建築基準法 解釈と説明

用語の定義
近畿建築行政会議の共通取扱い
   用語の定義
32 プラットホーム上に設ける旅客のための待合室
法第2条
内容
プラットホーム上に設ける旅客のための待合室は、建築物として取り扱わない。
解説
 建築基準法では、法施行当初時よりプラットホームの上屋は法適用外の建築物であるが、待合室については、昭和31年3月14日住指受第289号の通達において駅の事務室、待合室、荷捌所等は「運転保安施設に関する施設」に該当しない、要するに建築基準法適用の建築物に該当するとされている。

 一方、(財)鉄道総合技術研究所出典の「鉄道技術用語辞典」に駅本屋の解説があり、「…主要な施設の入った建物を指す。コンコース・広間・改集札口などからなる流動施設、待合室・便所・売店などかなる旅客施設、出札室・案内所・旅行センター・精算室など力、らなる接客施設、駅長室・役務室などからなる駅務施設の四つの施設に大別される。」と待合室の記述がある。

 同じく上屋についての解説は「旅客などを風雨、雪、日差しから守るためにホーム上などに設けられたもので、壁のない屋根だけの施設あるいは屋根を主体とした壁の少ない建物。…」とある。

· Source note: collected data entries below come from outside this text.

(** C3. Whatever events have been delivered to the callback server
    (requests, errors, the timer, in any order), once the promise has
    settled with one of the listed outcomes (matching callback, state
    mismatch, missing code or shop, timeout) the listener has been closed.
    The promise always settles; when no callback request arrives within
    the five minutes it is rejected with the timeout error. *)
Theorem listener_closed_on_every_outcome st traffic :
  (∀ delivered s,
      s = run st delivered listening →
      listed_outcome (callback s) → closed s = true)
  ∧ callback (startCallbackServer st traffic) ≠ Pending
  ∧ (listen_error traffic = None →
     Forall (fun a => TIMEOUT_MS ≤ a.1 ∨ pathname a.2 ≠ js "/callback")
       (arrivals traffic) →
     callback (startCallbackServer st traffic) = Rejected timed_out
     ∧ closed (startCallbackServer st traffic) = true)
  ∧ TIMEOUT_MS = 300000.
Proof.
  split_and!; [| apply startCallbackServer_settles | | done].
  - intros delivered s ->. apply released_listed, released_run. by cbn.
  - intros Hlisten Harrivals.
    assert (callback (startCallbackServer st traffic) = Rejected timed_out)
      as Htimed_out.
    { unfold startCallbackServer, timeline. rewrite Hlisten.
      rewrite run_app, (run_app _ [TimerFired]).
      set (early := filter (fun a => a.1 < TIMEOUT_MS) (arrivals traffic)).
      assert (callback (run st (Incoming ∘ snd <$> early) listening) = Pending)
        as Hearly.
      { rewrite list_fmap_compose, run_other_paths; [done|].
        apply Forall_fmap, Forall_forall. intros a Ha.
        apply list_elem_of_filter in Ha as [Hbefore Ha].
        rewrite Forall_forall in Harrivals.
        destruct (Harrivals a Ha) as [Hlate | Hpath]; [lia|done]. }
      assert (callback (run st [TimerFired] (run st (Incoming ∘ snd <$> early) listening))
              = Rejected timed_out) as Hfired.
      { rewrite run_cons. cbn [run fold_left handle on_timeout reject close callback].
        by rewrite Hearly. }
      rewrite run_settled; [done|by rewrite Hfired]. }
    split; [done|].
    apply released_listed.
    + apply released_run. by cbn.
    + rewrite Htimed_out. cbn. auto.
Qed.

 建築基準法施行時及び通達の出た頃の駅舎の形態は全国的に地平駅が一般的であり、駅本屋と線路、プラットホームとは平面的にある程度明確に区切ることが可能であったことより、駅施設における建築基準法の適用範囲を駅舎(駅本屋)は建築物、ラチ内については運転保安施設、跨線橋を含め建築基準法適用外としたものと推測される。

 以上のことより、昭和31年通達の待合室は、駅本屋の部分にあるものについて述べているものと解するのが妥当と思われ、プラットホーム上に設ける待合室は利用実態から「鉄道技術用語辞典」の上屋の解説に記述されているとおり、「旅客などを風雨、雪、日差しから守るためにホーム上などに設けられたもの」であることから、プラットホーム上に設ける旅客のための待合室は、建築基準法第2条に規定するプラツトホームの上屋その他これらに類するものとして建築物とは取り扱わないものとする。

参考
昭和31年3月14日住指受第289号「運転保安に関する施設」




用語の定義
33 プラットホーム上に設ける小規模な売店
法第2条
内容
プラットホーム上に設ける小規模な売店で下記の全てに該当するものは、建築物として取り扱わない。
・プラットホームは、外気に開放されていること。
・販売員以外が立ち入ることができないブースタイプのもので、築造面積が10u以内であること。
・当該部分において火気を使用しないもの。
・不燃材料で造られているもの。
・鉄道利用客が列車待ち又は客車内で必要とする日用品、飲食物、新聞及び書籍等の販売に限る。

解説
 駅構内の店舗等については、現在までの経過として小規模なものから通常の飲食店、物販店と変わらないもの、また最近では「駅ナカ」と称される大規模な商業施設まで様々である。
 駅構内の売店等の歴史については、昭和7年に鉄道弘済会が物品販売を行う売店を始めたことがわかっているが、それまでにも民間事業者が行い、駅弁等の飲食物については、明治初期には各地で駅構内で販売を始めていたようである。
 その販売形態については、駅本屋に店舗を構えラチ内外で販売し、食事時間帯前後に臨時にプラットホーム上にキャスター付きのカート又は台を置いてその上に駅弁等を陳列して販売する形態や販売員が駅弁等を盆状の容器に載せホーム上で販売するなどしていたようである。
 各種法令上の規制については、建築基準法以外に消防法、鉄道営業法の規制を受けている。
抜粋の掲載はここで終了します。